Source data:

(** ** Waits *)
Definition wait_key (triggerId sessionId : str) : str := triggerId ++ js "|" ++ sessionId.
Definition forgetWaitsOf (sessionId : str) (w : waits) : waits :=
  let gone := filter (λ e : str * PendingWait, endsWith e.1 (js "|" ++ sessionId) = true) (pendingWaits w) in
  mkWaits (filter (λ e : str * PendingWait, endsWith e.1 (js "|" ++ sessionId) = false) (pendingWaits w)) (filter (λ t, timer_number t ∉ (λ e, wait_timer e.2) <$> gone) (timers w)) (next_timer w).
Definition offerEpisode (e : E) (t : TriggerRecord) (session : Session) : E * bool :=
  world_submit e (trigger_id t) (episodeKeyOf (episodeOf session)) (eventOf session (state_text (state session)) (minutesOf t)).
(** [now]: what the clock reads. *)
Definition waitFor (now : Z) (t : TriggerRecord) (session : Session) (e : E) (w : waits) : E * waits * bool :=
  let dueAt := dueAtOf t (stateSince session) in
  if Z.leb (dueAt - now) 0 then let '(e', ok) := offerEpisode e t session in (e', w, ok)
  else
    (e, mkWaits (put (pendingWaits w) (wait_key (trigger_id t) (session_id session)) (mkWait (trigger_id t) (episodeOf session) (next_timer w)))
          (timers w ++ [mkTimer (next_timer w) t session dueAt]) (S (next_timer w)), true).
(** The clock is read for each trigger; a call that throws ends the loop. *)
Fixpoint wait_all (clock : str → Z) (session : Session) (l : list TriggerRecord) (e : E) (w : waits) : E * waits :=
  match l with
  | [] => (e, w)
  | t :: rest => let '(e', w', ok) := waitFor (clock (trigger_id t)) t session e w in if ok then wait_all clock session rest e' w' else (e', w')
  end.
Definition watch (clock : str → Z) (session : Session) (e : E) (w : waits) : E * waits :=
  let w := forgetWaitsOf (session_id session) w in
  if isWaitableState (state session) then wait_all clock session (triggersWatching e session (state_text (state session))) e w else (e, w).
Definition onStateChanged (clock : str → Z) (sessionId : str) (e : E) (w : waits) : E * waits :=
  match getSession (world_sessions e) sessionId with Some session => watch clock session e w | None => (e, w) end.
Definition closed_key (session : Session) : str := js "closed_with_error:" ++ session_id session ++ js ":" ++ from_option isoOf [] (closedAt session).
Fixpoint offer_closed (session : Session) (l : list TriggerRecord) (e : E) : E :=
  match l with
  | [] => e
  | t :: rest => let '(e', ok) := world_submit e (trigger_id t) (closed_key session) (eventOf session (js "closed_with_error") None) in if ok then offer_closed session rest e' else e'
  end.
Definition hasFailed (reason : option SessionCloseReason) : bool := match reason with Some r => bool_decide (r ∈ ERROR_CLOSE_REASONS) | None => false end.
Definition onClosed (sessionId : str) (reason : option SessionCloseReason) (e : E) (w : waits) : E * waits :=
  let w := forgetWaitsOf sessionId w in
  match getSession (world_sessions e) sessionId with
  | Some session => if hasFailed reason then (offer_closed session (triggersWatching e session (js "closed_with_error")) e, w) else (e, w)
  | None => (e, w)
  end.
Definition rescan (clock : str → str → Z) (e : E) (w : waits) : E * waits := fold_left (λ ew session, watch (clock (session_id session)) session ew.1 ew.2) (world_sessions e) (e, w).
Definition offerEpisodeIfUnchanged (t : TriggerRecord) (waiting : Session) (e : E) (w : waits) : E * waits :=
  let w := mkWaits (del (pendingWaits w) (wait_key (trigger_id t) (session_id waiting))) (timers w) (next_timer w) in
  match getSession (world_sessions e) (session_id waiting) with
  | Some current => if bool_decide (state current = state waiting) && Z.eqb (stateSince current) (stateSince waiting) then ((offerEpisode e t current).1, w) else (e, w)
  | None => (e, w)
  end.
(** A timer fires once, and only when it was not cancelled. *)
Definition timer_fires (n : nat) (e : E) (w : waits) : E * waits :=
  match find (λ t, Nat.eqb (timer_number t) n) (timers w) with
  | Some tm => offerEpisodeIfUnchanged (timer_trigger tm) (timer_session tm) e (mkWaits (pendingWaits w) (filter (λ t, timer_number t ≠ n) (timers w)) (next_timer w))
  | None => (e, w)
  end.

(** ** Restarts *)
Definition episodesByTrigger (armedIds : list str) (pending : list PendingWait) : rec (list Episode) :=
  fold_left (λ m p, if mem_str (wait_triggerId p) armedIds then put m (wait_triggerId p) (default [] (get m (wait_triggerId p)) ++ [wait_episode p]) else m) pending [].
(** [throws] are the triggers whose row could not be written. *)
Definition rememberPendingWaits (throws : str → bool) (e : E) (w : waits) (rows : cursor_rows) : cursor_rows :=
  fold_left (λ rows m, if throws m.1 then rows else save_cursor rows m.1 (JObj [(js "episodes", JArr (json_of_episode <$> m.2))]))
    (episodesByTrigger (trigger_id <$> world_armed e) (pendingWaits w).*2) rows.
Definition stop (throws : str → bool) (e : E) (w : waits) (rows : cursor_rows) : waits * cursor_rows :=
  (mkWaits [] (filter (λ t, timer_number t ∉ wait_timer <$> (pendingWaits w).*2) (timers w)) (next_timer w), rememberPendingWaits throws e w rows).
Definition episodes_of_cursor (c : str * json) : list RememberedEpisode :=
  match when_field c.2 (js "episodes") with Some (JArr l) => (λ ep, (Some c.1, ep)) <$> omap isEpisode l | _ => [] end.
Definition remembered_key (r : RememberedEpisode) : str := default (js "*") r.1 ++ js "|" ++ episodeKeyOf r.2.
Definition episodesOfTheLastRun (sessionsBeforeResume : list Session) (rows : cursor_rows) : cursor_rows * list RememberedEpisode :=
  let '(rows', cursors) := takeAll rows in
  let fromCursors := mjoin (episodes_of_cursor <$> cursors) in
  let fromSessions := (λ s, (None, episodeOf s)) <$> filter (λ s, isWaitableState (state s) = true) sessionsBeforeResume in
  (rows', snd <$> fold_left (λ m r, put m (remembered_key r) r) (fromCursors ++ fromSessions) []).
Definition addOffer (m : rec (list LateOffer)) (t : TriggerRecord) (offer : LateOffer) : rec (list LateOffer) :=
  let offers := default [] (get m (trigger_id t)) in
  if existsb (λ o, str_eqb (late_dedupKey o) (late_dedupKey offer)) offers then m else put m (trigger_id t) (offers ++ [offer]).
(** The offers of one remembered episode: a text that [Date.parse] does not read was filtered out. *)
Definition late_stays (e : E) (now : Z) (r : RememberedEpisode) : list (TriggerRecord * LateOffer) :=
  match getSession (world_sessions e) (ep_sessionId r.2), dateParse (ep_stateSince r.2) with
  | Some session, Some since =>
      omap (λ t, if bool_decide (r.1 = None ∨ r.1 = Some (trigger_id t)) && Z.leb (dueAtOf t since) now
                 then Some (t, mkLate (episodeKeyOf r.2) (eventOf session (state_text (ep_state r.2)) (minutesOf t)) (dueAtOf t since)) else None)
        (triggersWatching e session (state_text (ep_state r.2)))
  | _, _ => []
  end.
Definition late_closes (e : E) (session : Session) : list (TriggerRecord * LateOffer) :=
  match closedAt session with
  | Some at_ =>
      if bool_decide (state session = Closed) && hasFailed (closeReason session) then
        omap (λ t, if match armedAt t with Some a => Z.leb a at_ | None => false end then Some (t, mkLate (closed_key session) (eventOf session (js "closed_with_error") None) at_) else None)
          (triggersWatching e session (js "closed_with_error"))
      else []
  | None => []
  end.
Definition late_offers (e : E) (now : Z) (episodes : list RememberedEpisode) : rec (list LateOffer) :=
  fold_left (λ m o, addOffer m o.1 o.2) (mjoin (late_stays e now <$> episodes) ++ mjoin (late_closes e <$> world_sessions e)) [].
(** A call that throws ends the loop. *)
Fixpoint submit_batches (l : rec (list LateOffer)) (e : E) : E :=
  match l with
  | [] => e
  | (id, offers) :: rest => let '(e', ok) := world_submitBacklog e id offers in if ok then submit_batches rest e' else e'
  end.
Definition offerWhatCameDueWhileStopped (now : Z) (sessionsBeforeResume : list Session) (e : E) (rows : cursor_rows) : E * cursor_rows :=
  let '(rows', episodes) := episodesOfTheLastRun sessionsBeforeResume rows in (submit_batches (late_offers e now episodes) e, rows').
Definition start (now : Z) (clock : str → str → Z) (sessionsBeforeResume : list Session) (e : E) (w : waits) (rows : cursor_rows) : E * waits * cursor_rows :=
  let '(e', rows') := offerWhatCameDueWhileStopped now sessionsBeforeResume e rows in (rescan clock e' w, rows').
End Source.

...

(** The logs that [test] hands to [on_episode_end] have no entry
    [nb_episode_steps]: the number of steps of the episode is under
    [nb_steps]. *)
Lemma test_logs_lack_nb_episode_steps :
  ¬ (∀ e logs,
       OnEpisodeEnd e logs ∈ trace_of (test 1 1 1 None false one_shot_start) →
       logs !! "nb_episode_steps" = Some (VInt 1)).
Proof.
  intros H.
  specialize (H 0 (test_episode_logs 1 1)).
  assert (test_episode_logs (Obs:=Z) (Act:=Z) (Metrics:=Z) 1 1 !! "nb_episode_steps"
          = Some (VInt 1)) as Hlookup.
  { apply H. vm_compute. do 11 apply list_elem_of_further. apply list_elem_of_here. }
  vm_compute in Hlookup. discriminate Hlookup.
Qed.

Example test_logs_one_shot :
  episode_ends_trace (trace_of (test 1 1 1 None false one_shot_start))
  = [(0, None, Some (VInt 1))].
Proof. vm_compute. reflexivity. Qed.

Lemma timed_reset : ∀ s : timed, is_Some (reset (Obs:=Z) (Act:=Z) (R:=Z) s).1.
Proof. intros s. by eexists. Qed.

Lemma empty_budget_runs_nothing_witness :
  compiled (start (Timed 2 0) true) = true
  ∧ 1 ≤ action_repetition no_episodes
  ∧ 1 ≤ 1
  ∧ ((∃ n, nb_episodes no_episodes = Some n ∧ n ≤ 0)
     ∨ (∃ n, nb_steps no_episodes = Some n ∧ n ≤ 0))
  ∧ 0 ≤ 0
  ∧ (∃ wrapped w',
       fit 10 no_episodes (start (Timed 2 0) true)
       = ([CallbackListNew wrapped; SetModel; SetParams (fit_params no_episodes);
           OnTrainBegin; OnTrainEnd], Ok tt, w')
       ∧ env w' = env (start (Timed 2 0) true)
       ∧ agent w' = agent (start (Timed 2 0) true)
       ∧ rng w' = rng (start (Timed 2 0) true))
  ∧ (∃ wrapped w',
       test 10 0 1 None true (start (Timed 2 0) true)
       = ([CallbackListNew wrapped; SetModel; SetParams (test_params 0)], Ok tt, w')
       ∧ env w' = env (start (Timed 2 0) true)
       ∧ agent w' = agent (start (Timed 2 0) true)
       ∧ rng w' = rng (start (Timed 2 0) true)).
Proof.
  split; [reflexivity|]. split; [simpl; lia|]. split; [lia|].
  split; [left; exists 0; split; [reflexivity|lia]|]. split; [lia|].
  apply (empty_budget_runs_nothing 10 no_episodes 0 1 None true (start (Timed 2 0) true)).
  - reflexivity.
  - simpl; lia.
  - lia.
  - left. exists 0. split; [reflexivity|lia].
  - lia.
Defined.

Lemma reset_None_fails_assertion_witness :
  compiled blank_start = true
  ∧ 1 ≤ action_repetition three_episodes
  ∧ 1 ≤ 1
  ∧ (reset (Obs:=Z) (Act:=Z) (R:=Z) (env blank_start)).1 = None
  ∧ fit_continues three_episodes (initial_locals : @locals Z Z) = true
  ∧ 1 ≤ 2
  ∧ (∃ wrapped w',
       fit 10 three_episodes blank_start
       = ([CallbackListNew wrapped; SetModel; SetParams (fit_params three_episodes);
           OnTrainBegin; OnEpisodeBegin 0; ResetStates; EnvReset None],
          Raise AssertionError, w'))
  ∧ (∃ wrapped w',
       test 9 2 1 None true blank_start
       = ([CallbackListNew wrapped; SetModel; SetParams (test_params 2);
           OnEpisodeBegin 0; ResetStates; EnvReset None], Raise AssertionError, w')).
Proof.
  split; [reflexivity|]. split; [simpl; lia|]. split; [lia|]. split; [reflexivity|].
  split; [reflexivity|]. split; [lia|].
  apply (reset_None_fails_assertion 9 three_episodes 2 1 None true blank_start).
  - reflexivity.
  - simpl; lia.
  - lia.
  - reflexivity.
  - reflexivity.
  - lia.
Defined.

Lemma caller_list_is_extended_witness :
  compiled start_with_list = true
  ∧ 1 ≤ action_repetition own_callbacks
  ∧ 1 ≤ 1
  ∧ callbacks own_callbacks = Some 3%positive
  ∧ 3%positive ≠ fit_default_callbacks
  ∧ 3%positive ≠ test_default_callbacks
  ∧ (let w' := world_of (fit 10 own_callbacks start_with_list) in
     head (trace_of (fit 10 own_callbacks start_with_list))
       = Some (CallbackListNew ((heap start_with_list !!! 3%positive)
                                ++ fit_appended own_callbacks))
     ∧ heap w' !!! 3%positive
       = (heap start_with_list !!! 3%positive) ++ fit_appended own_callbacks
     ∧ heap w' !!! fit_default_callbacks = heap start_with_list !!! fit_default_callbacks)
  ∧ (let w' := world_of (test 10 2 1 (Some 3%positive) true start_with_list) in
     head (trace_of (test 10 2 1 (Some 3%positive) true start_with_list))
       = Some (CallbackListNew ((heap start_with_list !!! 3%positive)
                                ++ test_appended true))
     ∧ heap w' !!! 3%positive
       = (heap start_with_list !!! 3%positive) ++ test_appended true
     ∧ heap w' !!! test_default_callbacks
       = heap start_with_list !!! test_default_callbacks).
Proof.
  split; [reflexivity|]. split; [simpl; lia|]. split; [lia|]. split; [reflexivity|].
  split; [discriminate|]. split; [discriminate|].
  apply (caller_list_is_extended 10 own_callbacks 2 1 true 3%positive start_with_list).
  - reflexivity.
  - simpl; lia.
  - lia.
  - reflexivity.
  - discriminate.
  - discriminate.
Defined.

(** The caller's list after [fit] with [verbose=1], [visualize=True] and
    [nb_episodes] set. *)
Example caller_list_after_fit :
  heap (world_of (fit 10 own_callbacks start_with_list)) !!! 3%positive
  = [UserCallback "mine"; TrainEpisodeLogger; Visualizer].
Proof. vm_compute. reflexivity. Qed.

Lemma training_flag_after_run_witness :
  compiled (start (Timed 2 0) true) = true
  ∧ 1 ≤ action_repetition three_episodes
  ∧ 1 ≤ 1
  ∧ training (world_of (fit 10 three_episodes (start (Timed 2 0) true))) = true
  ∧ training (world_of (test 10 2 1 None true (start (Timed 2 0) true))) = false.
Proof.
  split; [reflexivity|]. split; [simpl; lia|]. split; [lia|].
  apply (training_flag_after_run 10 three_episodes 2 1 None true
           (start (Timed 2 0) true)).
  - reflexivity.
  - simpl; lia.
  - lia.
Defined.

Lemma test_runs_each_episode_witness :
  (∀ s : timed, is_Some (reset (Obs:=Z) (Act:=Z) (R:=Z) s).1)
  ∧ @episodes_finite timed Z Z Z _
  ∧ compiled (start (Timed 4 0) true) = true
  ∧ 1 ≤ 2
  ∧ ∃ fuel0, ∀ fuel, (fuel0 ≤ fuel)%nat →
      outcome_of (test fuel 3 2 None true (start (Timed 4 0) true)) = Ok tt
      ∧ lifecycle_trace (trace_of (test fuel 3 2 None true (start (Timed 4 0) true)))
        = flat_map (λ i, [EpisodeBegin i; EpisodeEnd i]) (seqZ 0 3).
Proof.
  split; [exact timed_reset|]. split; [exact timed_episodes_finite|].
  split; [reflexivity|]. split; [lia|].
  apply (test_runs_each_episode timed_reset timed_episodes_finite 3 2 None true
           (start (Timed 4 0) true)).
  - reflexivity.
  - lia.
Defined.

---

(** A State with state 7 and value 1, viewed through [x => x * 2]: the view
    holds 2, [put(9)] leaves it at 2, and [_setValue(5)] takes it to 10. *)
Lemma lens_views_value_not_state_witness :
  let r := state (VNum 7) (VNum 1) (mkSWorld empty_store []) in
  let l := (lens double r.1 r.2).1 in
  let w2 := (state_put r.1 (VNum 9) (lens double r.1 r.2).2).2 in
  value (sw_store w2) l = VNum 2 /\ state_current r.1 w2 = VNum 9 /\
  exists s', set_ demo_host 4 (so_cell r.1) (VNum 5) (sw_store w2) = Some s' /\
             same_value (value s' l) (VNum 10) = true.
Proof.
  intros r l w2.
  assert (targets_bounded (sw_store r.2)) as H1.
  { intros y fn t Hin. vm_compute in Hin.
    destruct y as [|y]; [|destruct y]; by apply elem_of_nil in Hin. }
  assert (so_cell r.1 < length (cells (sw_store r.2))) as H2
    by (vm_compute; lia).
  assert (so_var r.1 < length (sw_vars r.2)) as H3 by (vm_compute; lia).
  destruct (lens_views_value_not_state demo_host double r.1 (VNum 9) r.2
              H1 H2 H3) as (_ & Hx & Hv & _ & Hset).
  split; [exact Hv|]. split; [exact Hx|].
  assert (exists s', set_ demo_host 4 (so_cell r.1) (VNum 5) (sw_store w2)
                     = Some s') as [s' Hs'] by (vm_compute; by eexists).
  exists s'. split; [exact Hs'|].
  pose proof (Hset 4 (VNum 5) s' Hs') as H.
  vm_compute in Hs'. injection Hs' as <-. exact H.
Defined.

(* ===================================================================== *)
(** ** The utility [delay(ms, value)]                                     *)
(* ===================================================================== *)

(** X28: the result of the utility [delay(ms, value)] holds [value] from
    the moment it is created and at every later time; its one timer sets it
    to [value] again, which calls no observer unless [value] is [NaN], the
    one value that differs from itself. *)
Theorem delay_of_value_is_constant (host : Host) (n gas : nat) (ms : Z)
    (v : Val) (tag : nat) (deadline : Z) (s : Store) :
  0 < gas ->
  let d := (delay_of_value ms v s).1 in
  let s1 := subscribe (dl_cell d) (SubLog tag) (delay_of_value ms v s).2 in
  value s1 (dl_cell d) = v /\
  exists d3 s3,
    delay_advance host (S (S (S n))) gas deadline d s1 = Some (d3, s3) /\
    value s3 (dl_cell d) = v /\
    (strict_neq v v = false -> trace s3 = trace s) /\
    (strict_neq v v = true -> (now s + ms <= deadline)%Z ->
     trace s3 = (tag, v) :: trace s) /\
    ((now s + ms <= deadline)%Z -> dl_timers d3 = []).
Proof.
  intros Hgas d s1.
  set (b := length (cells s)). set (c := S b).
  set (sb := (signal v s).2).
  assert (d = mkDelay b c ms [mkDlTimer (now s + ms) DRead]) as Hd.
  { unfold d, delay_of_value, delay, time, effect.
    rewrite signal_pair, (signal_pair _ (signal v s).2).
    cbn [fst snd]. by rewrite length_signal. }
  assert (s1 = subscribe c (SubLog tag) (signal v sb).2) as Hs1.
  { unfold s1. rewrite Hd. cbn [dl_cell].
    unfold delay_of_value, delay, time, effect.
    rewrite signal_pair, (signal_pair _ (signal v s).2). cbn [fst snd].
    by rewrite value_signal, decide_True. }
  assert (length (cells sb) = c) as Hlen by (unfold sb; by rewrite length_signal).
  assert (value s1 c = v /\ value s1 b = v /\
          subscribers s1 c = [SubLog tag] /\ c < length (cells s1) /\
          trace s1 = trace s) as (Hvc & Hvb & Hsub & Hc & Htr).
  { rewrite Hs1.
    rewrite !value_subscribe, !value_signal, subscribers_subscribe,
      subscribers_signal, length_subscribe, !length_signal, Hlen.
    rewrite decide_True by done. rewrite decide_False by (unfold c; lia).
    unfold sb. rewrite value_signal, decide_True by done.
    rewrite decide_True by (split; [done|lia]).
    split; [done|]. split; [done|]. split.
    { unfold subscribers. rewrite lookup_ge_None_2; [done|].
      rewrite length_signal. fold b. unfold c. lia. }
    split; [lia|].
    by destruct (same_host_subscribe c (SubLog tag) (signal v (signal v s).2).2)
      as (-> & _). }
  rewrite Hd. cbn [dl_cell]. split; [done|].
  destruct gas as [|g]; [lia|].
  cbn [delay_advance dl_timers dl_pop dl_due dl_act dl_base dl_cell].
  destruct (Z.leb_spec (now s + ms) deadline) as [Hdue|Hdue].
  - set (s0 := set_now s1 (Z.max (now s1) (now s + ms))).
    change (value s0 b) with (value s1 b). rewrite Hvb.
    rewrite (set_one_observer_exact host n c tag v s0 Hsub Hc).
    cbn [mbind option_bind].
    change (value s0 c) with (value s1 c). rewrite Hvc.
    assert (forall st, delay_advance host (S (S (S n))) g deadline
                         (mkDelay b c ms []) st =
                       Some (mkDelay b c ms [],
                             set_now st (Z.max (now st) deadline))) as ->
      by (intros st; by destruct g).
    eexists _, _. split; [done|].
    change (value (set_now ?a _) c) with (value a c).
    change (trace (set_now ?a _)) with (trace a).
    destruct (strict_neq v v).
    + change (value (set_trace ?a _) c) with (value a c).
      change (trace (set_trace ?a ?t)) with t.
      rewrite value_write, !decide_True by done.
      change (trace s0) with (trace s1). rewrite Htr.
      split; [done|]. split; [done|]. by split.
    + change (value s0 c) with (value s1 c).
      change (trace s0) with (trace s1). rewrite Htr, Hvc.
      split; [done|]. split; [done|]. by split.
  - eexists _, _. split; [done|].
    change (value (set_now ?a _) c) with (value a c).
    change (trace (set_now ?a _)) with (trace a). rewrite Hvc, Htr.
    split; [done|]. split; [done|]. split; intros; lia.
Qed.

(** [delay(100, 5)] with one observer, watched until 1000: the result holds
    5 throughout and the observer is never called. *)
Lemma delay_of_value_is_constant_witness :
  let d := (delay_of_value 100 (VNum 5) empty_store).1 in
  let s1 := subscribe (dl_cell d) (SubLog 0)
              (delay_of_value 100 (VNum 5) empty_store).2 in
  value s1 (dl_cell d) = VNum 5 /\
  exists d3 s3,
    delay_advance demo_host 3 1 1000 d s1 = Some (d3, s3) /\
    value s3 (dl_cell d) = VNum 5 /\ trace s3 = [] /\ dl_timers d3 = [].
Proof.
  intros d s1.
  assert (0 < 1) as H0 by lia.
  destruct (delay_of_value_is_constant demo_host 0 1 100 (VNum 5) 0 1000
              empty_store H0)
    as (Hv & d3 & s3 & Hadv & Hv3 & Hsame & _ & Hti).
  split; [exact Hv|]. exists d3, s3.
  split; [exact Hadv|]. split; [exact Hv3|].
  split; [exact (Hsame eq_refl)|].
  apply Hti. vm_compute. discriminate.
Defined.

Your assignment: Filter the listing above so that only lines holding the word "AssertionError" remain, and report those lines.

Exercise response:
          Raise AssertionError, w'))
           OnEpisodeBegin 0; ResetStates; EnvReset None], Raise AssertionError, w')).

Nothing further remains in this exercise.